* _Required action_
The line with "exact (border_walls_kept lcg", the line with "wf_grid 2 2 (all_walls 2 2) /\", and all lines between them in the material below: return these exactly, and no others.
Start of The data
Lemma pattern_fit_contract_witness :
  0 < width ex_gen_9x7 /\ 0 < height ex_gen_9x7 /\
  exists m', generate lcg true ex_gen_9x7 = Some m' /\ pattern_42_failed m' = false /\
    pattern_42_coords m' ≠ ∅.
Proof.
  assert (H1 : 0 < width ex_gen_9x7) by (simpl; lia).
  assert (H2 : 0 < height ex_gen_9x7) by (simpl; lia).
  split; [exact H1 | split; [exact H2 |]].
  destruct (pattern_fit_contract lcg true ex_gen_9x7 H1 H2) as (m' & Hg & _ & Hbig & _).
  destruct (Hbig ltac:(simpl; lia) ltac:(simpl; lia)) as (Hf & Hne & _).
  exists m'. split; [exact Hg | split; [exact Hf | exact Hne]].
Defined.

Lemma carving_loop_terminates_witness :
  0 < 9 /\ 0 < 7 /\
  exists c, carve_loop lcg 9 7 (2 * 9 * 7 - 1)
              (initial_carver 9 7 (pattern_cells pat_4 pat_2 9 7) 7%Z) = Some c /\
            cv_stack c = [] /\ length (cv_history c) <= 9 * 7 - 1.
Proof.
  assert (H1 : 0 < 9) by lia. assert (H2 : 0 < 7) by lia.
  split; [exact H1 | split; [exact H2 |]].
  destruct (carving_loop_terminates lcg 9 7 7%Z H1 H2) as (c & Hc & Hs & _ & Hl & _).
  exists c. split; [exact Hc | split; [exact Hs | exact Hl]].
Defined.

Lemma ex_grid_wf : wf_grid 2 2 ex_grid.
Proof.
  split; [reflexivity |]. intros y row Hy.
  destruct y as [|[|y]]; simpl in Hy; [injection Hy as <-; reflexivity | injection Hy as <-; reflexivity | discriminate].
Qed.

Lemma generate_reachable_exactly_witness :
  0 < width ex_gen_9x7 /\ 0 < height ex_gen_9x7 /\
  generate lcg false ex_gen_9x7 = Some ex_imperfect_9x7 /\
  (forall q, reachable 9 7 (grid ex_imperfect_9x7) q <->
     in_range 9 7 q /\ q ∉ pattern_42_coords ex_imperfect_9x7).
Proof.
  assert (H1 : 0 < width ex_gen_9x7) by (simpl; lia).
  assert (H2 : 0 < height ex_gen_9x7) by (simpl; lia).
  assert (H3 : generate lcg false ex_gen_9x7 = Some ex_imperfect_9x7) by (vm_compute; reflexivity).
  split; [exact H1 | split; [exact H2 | split; [exact H3 |]]].
  exact (generate_reachable_exactly lcg false ex_gen_9x7 ex_imperfect_9x7 H1 H2 H3).
Defined.

Lemma border_walls_kept_witness :
  new_generator lcg 5 4 7 = Some ex_gen_5x4 /\
  run_ops lcg ex_ops ex_gen_5x4 = Some ex_after_ops /\
  border_closed 5 4 (grid ex_after_ops).
Proof.
  assert (H1 : new_generator lcg 5 4 7 = Some ex_gen_5x4) by reflexivity.
  assert (H2 : run_ops lcg ex_ops ex_gen_5x4 = Some ex_after_ops) by (vm_compute; reflexivity).
  split; [exact H1 | split; [exact H2 |]].
  exact (border_walls_kept lcg 5 4 7 ex_ops ex_gen_5x4 ex_after_ops H1 H2).
Defined.

Lemma unvisited_neighbors_exact_witness :
  2 < 5 /\ 0 < 4 /\ NoDup (get_unvisited_neighbors 5 4 2 0 {[(1, 0)]}).
Proof.
  assert (H1 : 2 < 5) by lia. assert (H2 : 0 < 4) by lia.
  split; [exact H1 | split; [exact H2 |]].
  exact (proj1 (unvisited_neighbors_exact 5 4 2 0 {[(1, 0)]} H1 H2)).
Defined.

Lemma imperfect_candidates_exact_witness :
  1 < 2 /\ 0 < 2 /\ NoDup (valid_walls 2 2 ex_grid 1 0).
Proof.
  assert (H1 : 1 < 2) by lia. assert (H2 : 0 < 2) by lia.
  split; [exact H1 | split; [exact H2 |]].
  exact (proj1 (imperfect_candidates_exact 2 2 ex_grid 1 0 H1 H2)).
Defined.

Lemma remove_wall_exact_witness :
  wf_grid 2 2 (all_walls 2 2) /\ adjacent_dir (0, 0) (1, 0) EAST /\
  wf_grid 2 2 (remove_wall (all_walls 2 2) [] 0 0 1 0 EAST true).1.
Proof.
  assert (H1 : wf_grid 2 2 (all_walls 2 2)).
  { split; [reflexivity |]. intros y row Hy.
    destruct y as [|[|y]]; simpl in Hy; [injection Hy as <-; reflexivity | injection Hy as <-; reflexivity | discriminate]. }
  assert (H2 : adjacent_dir (0, 0) (1, 0) EAST) by (cbv [adjacent_dir NORTH SOUTH EAST WEST]; simpl; lia).
  split; [exact H1 | split; [exact H2 |]].
  pose proof (remove_wall_exact 2 2 (all_walls 2 2) [] 0 0 1 0 EAST true H1
                ltac:(lia) ltac:(lia) ltac:(lia) ltac:(lia) H2) as H.
  destruct (remove_wall (all_walls 2 2) [] 0 0 1 0 EAST true) as [g' hist'].
  exact (proj1 H).
Defined.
End of The data
* _Solution_
  exact (border_walls_kept lcg 5 4 7 ex_ops ex_gen_5x4 ex_after_ops H1 H2).
Defined.

Lemma unvisited_neighbors_exact_witness :
  2 < 5 /\ 0 < 4 /\ NoDup (get_unvisited_neighbors 5 4 2 0 {[(1, 0)]}).
Proof.
  assert (H1 : 2 < 5) by lia. assert (H2 : 0 < 4) by lia.
  split; [exact H1 | split; [exact H2 |]].
  exact (proj1 (unvisited_neighbors_exact 5 4 2 0 {[(1, 0)]} H1 H2)).
Defined.

Lemma imperfect_candidates_exact_witness :
  1 < 2 /\ 0 < 2 /\ NoDup (valid_walls 2 2 ex_grid 1 0).
Proof.
  assert (H1 : 1 < 2) by lia. assert (H2 : 0 < 2) by lia.
  split; [exact H1 | split; [exact H2 |]].
  exact (proj1 (imperfect_candidates_exact 2 2 ex_grid 1 0 H1 H2)).
Defined.

Lemma remove_wall_exact_witness :
  wf_grid 2 2 (all_walls 2 2) /\ adjacent_dir (0, 0) (1, 0) EAST /\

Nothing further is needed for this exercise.